[DOCS-36] The documentation of $near seems wrong, or at least confusing Created: 26/Mar/11  Updated: 29/Nov/12  Resolved: 31/Mar/11

Status: Closed
Project: Documentation
Component/s: None
Affects Version/s: None
Fix Version/s: None

Type: Task Priority: Major - P3
Reporter: Knut Forkalsrud Assignee: Greg Studer
Resolution: Done Votes: 0
Labels: None
Remaining Estimate: Not Specified
Time Spent: Not Specified
Original Estimate: Not Specified

Attachments: JPEG File degree-radian.jpg    
Participants:
Days since reply: 12 years, 46 weeks, 6 days ago

 Description   

The second bullet point describing the spherical coordinates states that "All distances use radians", and continues with "... multiply by the radius of the earth (about 6371 km or 3959 miles) to get the distance in your choice of units." Given the circumference of the earth being 2*pi*radius and the entire circle being 2*pi (radians) then one radian at the surface of the earth would be equal to the earth's radius, which is 3959 miles.
http://www.mongodb.org/display/DOCS/Geospatial+Indexing#GeospatialIndexing-NewSphericalModel
On the other hand the last comment in SERVER-813 says that one (radian) corresponds to 69 miles on the surface of the earth. Some empirical testing suggests that this is indeed the accurate measure.
http://jira.mongodb.org/browse/SERVER-813?focusedCommentId=19076&page=com.atlassian.jira.plugin.system.issuetabpanels%3Acomment-tabpanel#action_19076

However if we assume we're talking about one good old degree (1/360 of a circle) it does make more sense. One degree would measure 1/360 * 2*pi*radius at the surface, which does indeed compute to about 69 miles.

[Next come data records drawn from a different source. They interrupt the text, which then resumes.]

(* ===== verification/CellTheorems.v ===== *)
(** * Theorems on builders and slices

    What each store and load does on every input, how builders and slices turn into each
    other, and the round trip of a cell of fields. *)

From S2P Require Import Prelude Bytes CellModel Builder Finalize BuilderSpec BuilderOps Slice SliceSpec Codec CellHash.
#[local] Open Scope Z_scope.

(** ** A slice turned into a builder *)

Lemma pack_extend n m l :
  len l <= 8 * Z.of_nat n -> (n <= m)%nat -> pack n l ++ replicate (m - n) 0 = pack m l.
Proof.
  intros Hl Hnm. unfold len in Hl. apply pack_unique.
  - apply bytes_ok_app. split; [apply bytes_ok_pack|]. apply Forall_replicate. lia.
  - rewrite length_app, length_pack, length_replicate. lia.
  - intros i Hi. unfold bit. rewrite byte_at_app by lia. unfold len. rewrite length_pack. split_cmp.
    + now rewrite bit_byte, bit_pack by lia.
    + rewrite nth_overflow by lia. unfold byte_at.
      destruct (nth_in_or_default (Z.to_nat (i / 8 - Z.of_nat n)) (replicate (m - n) 0) 0) as [Hin | ->];
        [|apply Z.testbit_0_l].
      apply list_elem_of_In, elem_of_replicate in Hin as [-> _]. apply Z.testbit_0_l.
Qed.

(** The builder that holds the given bits and references. *)
Definition of_bits (bs : list bool) (refs : list Cell) : Builder := mkBuilder (pack 128 bs) (len bs) refs.

Lemma wf_of_bits bs refs : len bs <= 1023 -> len refs <= 4 -> wf (of_bits bs refs) /\ bits (of_bits bs refs) = bs.
Proof.
  intros Hb Hr. pose proof (len_nonneg bs). split.
  - split; unfold of_bits; cbn [b_data b_bitsSz b_refs]; try lia.
    + unfold len. now rewrite length_pack.
    + apply bytes_ok_pack.
    + intros i Hi. destruct (Z.ltb_spec i 1024).
      * rewrite bit_pack by lia. apply nth_overflow. unfold len in *. lia.
      * apply bit_out. unfold len. rewrite length_pack. lia.
  - apply window_eq; cbn [of_bits b_bitsSz]; [lia|done|]. intros i Hi. cbn [of_bits b_data]. rewrite bit_pack by lia. done.
Qed.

I would therefore propose that the documentation say "All distances use decimal degrees, just like the coordinates themselves". At least among my peers that seems to cause less confusion.



 Comments   
Comment by Greg Studer [ 31/Mar/11 ]

Yep, though again, beware, the two searches are not exactly equivalent over large areas. Picture the circle in the first case bounded by the not-quite-square shape of a grid section on a spherical globe.

Comment by Knut Forkalsrud [ 31/Mar/11 ]

ok, I think I understand this now. When switching from $near to $nearSphere I also need to change $maxDistance from degrees to radians.

> db.points.insert({ pos :

{ long : 1, lat : 0 }

})
> db.points.insert({ pos :

{ long : 2, lat : 0 }

})
> db.points.insert({ pos :

{ long : 3, lat : 0 }

})
> db.points.insert({ pos :

{ long : 4, lat : 0 }

})
> db.points.insert({ pos :

{ long : 5, lat : 0 }

})
> db.points.insert({ pos :

{ long : 6, lat : 0 }

})
> db.points.insert({ pos :

{ long : 7, lat : 0 }

})
> db.points.insert({ pos :

{ long : 8, lat : 0 }

})
> db.points.insert({ pos :

{ long : 9, lat : 0 }

})
> db.points.insert({ pos :

{ long : 10, lat : 0 }

})
> db.points.ensureIndex(

{ pos : "2d" }

)

> db.points.find( { pos :

{ $near : [0,0] , $maxDistance : 5 }

} ).count()
5
> db.points.find( { pos :

{ $nearSphere : [0,0] , $maxDistance : (5 * 2 * 3.1416 / 360) }

} ).count()
5

Comment by Greg Studer [ 28/Mar/11 ]

I believe the comment in SERVER-813 is actually inaccurate, and the distance parameters and results of a $near query where spherical is not set to true will be in terms of decimal degrees long/lat*, as you mentioned. However, when using spherical = true or $nearSphere queries, the units of distance parameters and results are in fact radians - for example, see SERVER-2408 , where the problem was a very large 1-radian-bounded query which was searching in a 3959 mile area.

This seems to be a fairly frequent question, however, I agree the documentation should be clearer (or give an example!).

*The euclidean distance formula used to calculate non-spherical distances is strange in that using degrees long/lat will give you back distance "in degrees long/lat" but converting this into a metric like km or miles is only accurate over small distances, it is not a degree of a great-circle such as you describe above.